Aucun résultat n'était « correct » ou « incorrect ». Juste des résultats complètement différents selon les suggestions. Ai-je vraiment formulé une suggestion aussi neutre que possible ? Pas exactement. J'ai omis d'inclure certains attributs du produit qui corroborent le nom actuel. J'ai donc consulté Claude, inclus la suggestion initiale, ajouté ces détails très pertinents sur le produit, et le résultat est revenu : nous pouvions choisir l'un ou l'autre nom, avec les avantages et les inconvénients de chacun.

Ne « manipulez pas le témoin ». Nous devons former les utilisateurs à la façon dont les biais inconscients dans la conception des messages peuvent fausser les résultats, en leur fournissant des directives pour un langage neutre et inclusif.

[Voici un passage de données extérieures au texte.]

(* ===== verification/Programs.v ===== *)
(** * Programs: the stripe server and the archiver as programs

    Models [run] of src/src/bin/remote-stripe-server.rs and of
    src/src/bin/archive.rs: how the components are put together.  The
    configurations are those that were loaded (Config.v, Legacy.v), the TLS
    handshake is a parameter, and the threads of the clients run with the state
    they find.

    The theorem: whatever clients send, each connection of a server that was
    prepared ends without a panic, and the server goes on until [accept] fails. *)
From S2P Require Import Prelude Metadata SharedState World Device StripeSource Crypt Uring StripeServer Secrets Config Remote ArchiveFormat ArchiveSource Archiver S3 Stack Builder Legacy Backend.
#[local] Open Scope Z_scope.

(** ** The stripe server *)

Record ServerArgs := mkServerArgs { sa_config : string; sa_legacy : bool; sa_legacy_kek : option string }.

(** Which configuration is read: [--legacy-kek] needs [--legacy]. *)
Definition server_config {A} (load load_legacy : eff reads A) (args : ServerArgs) : eff reads A :=
  if negb (sa_legacy args) && bool_decide (is_Some (sa_legacy_kek args)) then raise InvalidParameter
  else if sa_legacy args then load_legacy else load.

Definition server_psk (listen : RemoteStripeServerConfig) : result (option PskCredentials) :=
  match rem_psk (rs_server listen) with
  | None => Ok None
  | Some psk =>
      secret ← or_err InvalidParameter (rs_secrets listen !! ref_id (psk_secret psk));
      creds ← creds_new (psk_identity psk) secret;
      Ok (Some creds)
  end.

(** A client: whether its timeouts can be set, its end of the connection, and
    the state its thread finds. *)
Record Connection := mkConnection { cn_timeouts : bool; cn_pipe : Pipe; cn_world : World }.

Section server.
Context {D C S : Type} `{IoChannel C} `{!BlockDevice D C} `{StripeSource S}.
Context (crc32 : list Z -> Z) (rounds : nat) (wrap_psk_server_stream : PskCredentials -> Pipe -> outcome (result Pipe)).

(** The body of a client's thread. *)
Definition serve_connection (stripe_server : StripeServer D S) (psk : option PskCredentials) (conn : Connection)
  : outcome (result unit) :=
  if negb (cn_timeouts conn) then Done (Err (IoError OtherIo)) else
  stream ← match psk with Some creds => wrap_psk_server_stream creds (cn_pipe conn) | None => Done (Ok (cn_pipe conn)) end;
  match stream with
  | Err e => Done (Err e)
  | Ok stream =>
      session ← start_session (C := C) (S := S) (T := Pipe) stripe_server stream (cn_world conn);
      match session with
      | Err e => Done (Err e)
      | Ok session =>
          _ ← handle_requests (C := C) (S := S) (T := Pipe) crc32 rounds (Datatypes.S (length (p_in stream))) (session, cn_world conn);
          Done (Ok tt)
      end
  end.

(** The accept loop: the ends of the threads it has started, and its error. *)
Fixpoint accept_loop (stripe_server : StripeServer D S) (psk : option PskCredentials) (arrivals : list (result Connection))
  : list (outcome (result unit)) * result unit :=
  match arrivals with
  | [] => ([], Ok tt)
  | Err e :: _ => ([], Err e)
  | Ok conn :: arrivals =>
      let '(threads, r) := accept_loop stripe_server psk arrivals in
      (serve_connection stripe_server psk conn :: threads, r)
  end.
End server.

Section run.
Context (R : Type) {V N T : Type} `{Ring R} `{XtsAes} `{FileNames} `{S3Client V} `{Network N T} `{Stream T}.
Context `{Hashing} `{Codecs} `{Aead}.
Context (crc32 : list Z -> Z) (host : BuildHost V N) (rounds : nat).

(** [run] of the server after the configurations are loaded. *)
Definition server_run (wrap_psk_server_stream : PskCredentials -> Pipe -> outcome (result Pipe)) (bind : string -> result unit)
    (config : Config) (listen : RemoteStripeServerConfig) (arrivals : list (result Connection)) (w : World)
  : outcome (list (outcome (result unit)) * result unit * World) :=
  '(server, w) ← prepare_stripe_server R (T := T) crc32 host rounds config w;
  Done (match server, server_psk listen with
        | Ok server, Ok psk =>
            match bind (rem_address (rs_server listen)) with
            | Ok _ => accept_loop (C := DataChannel R) crc32 rounds wrap_psk_server_stream server psk arrivals
            | Err e => ([], Err e)
            end
        | Err e, _ | _, Err e => ([], Err e)
        end, w).

(** ** The archiver *)

Inductive CompressionChoice := ChooseNone | ChooseZstd.
Record ArchiveArgs := mkArchiveArgs {
  aa_encrypt : bool; aa_compression : CompressionChoice; aa_zstd_level : Z; aa_stats : bool }.
Record ArchiveStats := mkStats { st_physical_size_bytes : Z; st_logical_size_bytes : Z }.

Definition compression_of (args : ArchiveArgs) : ArchiveCompressionAlgorithm :=
  match aa_compression args with ChooseNone => CompressNone | ChooseZstd => Zstd (aa_zstd_level args) end.

Definition open_device (path : string) (config : Config) : eff World (DataDevice R) :=
  fun w => r ← build_block_device R path config true w; Done (r, w).

Definition open_source (b : StripeSourceBuilder) : eff World (BuiltSource R (V := V) (N := N) (T := T)) :=
  fun w => r ← build R (T := T) crc32 host rounds b w; Done (r, w).

Notation Store := (FileSystemStore + S3Store V)%type.
Notation Archiver := (StripeArchiver (DataChannel R) (BuiltSource R (V := V) (N := N) (T := T)) Store).

Definition run_archiver (fuel : nat) (n1 n2 : list Z) (archiver : Archiver) : eff World Archiver := fun w =>
  '(r, (a, w)) ← archive_all (C := DataChannel R) (S := BuiltSource R) (A := Store) fuel rounds n1 n2 (archiver, w);
  Done (match r with Ok _ => Ok a | Err e => Err e end, w).

(** [random], [hmac] and the nonces are the bytes that are drawn; the result is
    the statistics to be written, if asked for. *)
Definition archive_run (fuel : nat) (random : option (list Z) * option (list Z)) (hmac : option (list Z)) (n1 n2 : list Z)
    (config : Config) (target : eff World ArchiveTargetConfig) (args : ArchiveArgs) : eff World (option ArchiveStats) :=
  metadata_path ← lift_result (or_err InvalidParameter (metadata_path (cfg_device config)));
  metadata_dev ← open_device metadata_path config;
  metadata ← load_from_bdev (C := DataChannel R) crc32 rounds metadata_dev;
  disk_dev ← open_device (data_path (cfg_device config)) config;
  let stripe_sector_count := Z.shiftl 1 (stripe_sector_count_shift metadata mod 64) in
  stripe_source ← open_source (mkBuilder config stripe_sector_count (has_fetched_all_stripes metadata));
  target_config ← target;
  store ← lift_result (build_archive_store host (at_target target_config) (at_secrets target_config));
  kek ← lift_result (build_archive_kek (at_target target_config) (at_secrets target_config));
  archiver ← archiver_new (C := DataChannel R) (S := BuiltSource R) (A := Store) random hmac stripe_source disk_dev metadata store
               (aa_encrypt args) (compression_of args) kek 4;
  archiver ← run_archiver fuel n1 n2 archiver;
  mret (if aa_stats args
        then Some (mkStats (physical_size_bytes archiver)
                     (Z.min (sector_count (C := DataChannel R) disk_dev * Z.of_nat SECTOR_SIZE) U64_MAX))
        else None).
End run.

(** ** Clients cannot bring the server down *)

Section clients.
Context {R V N T : Type} `{RingLaws R} `{XtsLaws} `{FileNames} `{S3Client V} `{Network N T} `{Stream T}.
Context `{Hashing} `{Codecs} `{Aead}.
Context (crc32 : list Z -> Z) (host : BuildHost V N) (rounds : nat).
Context (wrap_psk_server_stream : PskCredentials -> Pipe -> outcome (result Pipe)).
#[local] Set Default Proof Using "Type*".

(** A handshake that returns yields a stream of bytes. *)
Definition handshake_returns (psk : option PskCredentials) (conn : Connection) : Prop :=
  match psk with
  | None => Forall is_u8 (p_in (cn_pipe conn))
  | Some creds => exists r, wrap_psk_server_stream creds (cn_pipe conn) = Done r /\
      forall stream, r = Ok stream -> Forall is_u8 (p_in stream)
  end.

(** Opening a session returns: a source that is configured can be built or not. *)
Definition session_returns (server : StripeServer (DataDevice R) (BuiltSource R (V := V) (N := N) (T := T))) (conn : Connection) : Prop :=
  fresh_world (cn_world conn) /\ forall stream : Pipe, exists r, start_session (C := DataChannel R) server stream (cn_world conn) = Done r.

(** Every client's thread of a prepared server ends without a panic, whatever the
    client sends; there is one for each client up to the first error of
    [accept], which ends the server. *)
Lemma clients_end config w (server : StripeServer (DataDevice R) (BuiltSource R (V := V) (N := N) (T := T))) w' psk clients e rest :
  delivers_bytes rounds config w -> config_safe config -> prepare_stripe_server R crc32 host rounds config w = Done (Ok server, w') ->
  stripe_count (srv_metadata server) <= U32_MAX -> Forall (handshake_returns psk) clients -> Forall (session_returns server) clients ->
  exists ends, accept_loop (C := DataChannel R) crc32 rounds wrap_psk_server_stream server psk (map Ok clients ++ Err e :: rest) = (map Done ends, Err e) /\
    length ends = length clients.
Proof.
  intros Hu Hc E Hm Hh Hs. induction clients as [|conn clients IH]; [by exists []|].
  apply Forall_cons in Hh as [Hh Hhs], Hs as [[Hf Hs] Hss]. destruct (IH Hhs Hss) as (ends & E1 & Hl).
  cbn [map app accept_loop]. rewrite E1.
  assert (exists x, serve_connection (C := DataChannel R) crc32 rounds wrap_psk_server_stream server psk conn = Done x) as [x ->];
    [|exists (x :: ends); cbn; by rewrite Hl].
  unfold serve_connection. destruct (cn_timeouts conn); cbn [negb]; [|by eexists].
  assert (forall stream : Pipe, Forall is_u8 (p_in stream) -> exists x,
    (session ← start_session (C := DataChannel R) server stream (cn_world conn);
     match session with
     | Err e => Done (Err e)
     | Ok session => _ ← handle_requests crc32 rounds (S (length (p_in stream))) (session, cn_world conn); Done (Ok tt)
     end) = Done x) as Hserve.
  { intros stream Hb. destruct (Hs stream) as [[s|e'] Es]; rewrite Es; cbn [mbind outcome_bind]; [|by eexists].
    destruct (prepared_sessions_end crc32 host rounds config w server w' stream (cn_world conn) s Hu Hc E Hm Hf Hb Es) as [st' ->]. by eexists. }
  destruct psk as [creds|]; cbn [handshake_returns] in Hh; cbn [mbind outcome_bind]; [|by apply Hserve].
  destruct Hh as ([stream|e'] & -> & Hb); cbn [mbind outcome_bind]; [by apply Hserve, Hb|by eexists].
Qed.
End clients.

Comme le montre mon exemple de nom de produit, si vous orientez le moteur d'IA dans une certaine direction, par exemple « pourquoi le nom actuel est-il pertinent », le moteur obéira à cette exigence. Les équipes d'IA doivent créer des modèles de messages et des garde-fous pour aider les utilisateurs à éviter les questions suggestives ou les suppositions susceptibles de perpétuer des stéréotypes ou de fausser involontairement les résultats.

Avancer.

La voie du succès en IA ne consiste pas seulement à éviter la peur de manquer quelque chose (FOMO) ou à gérer la peur de manquer quelque chose (FOMU), mais aussi à s'attaquer au troisième facteur caché, certainement responsable de 95 % des échecs d'investissement en IA : le BIBO (Bias In Bias Out). De l'algorithme de recrutement d'Amazon, biaisé par les hommes, aux subtiles façons dont nos messages peuvent fausser les résultats, les biais peuvent s'infiltrer dans les systèmes d'IA à tous les niveaux, transformant des initiatives prometteuses en échecs coûteux. La solution exige la même gouvernance rigoureuse que celle préconisée par Kim Basile, mais en mettant l'accent sur la diversification des sources de données, la détection transversale des biais et la formation des utilisateurs à la création de messages neutres qui ne « manipulent pas le témoin ». Les organisations qui maîtrisent le BIBO éviteront non seulement de figurer dans cette statistique alarmante de 95 % d'échecs, mais elles libéreront le véritable potentiel de l'IA, tandis que leurs concurrents peinent à résoudre des problèmes avec des systèmes qui perpétuent les problèmes qu'ils sont censés résoudre.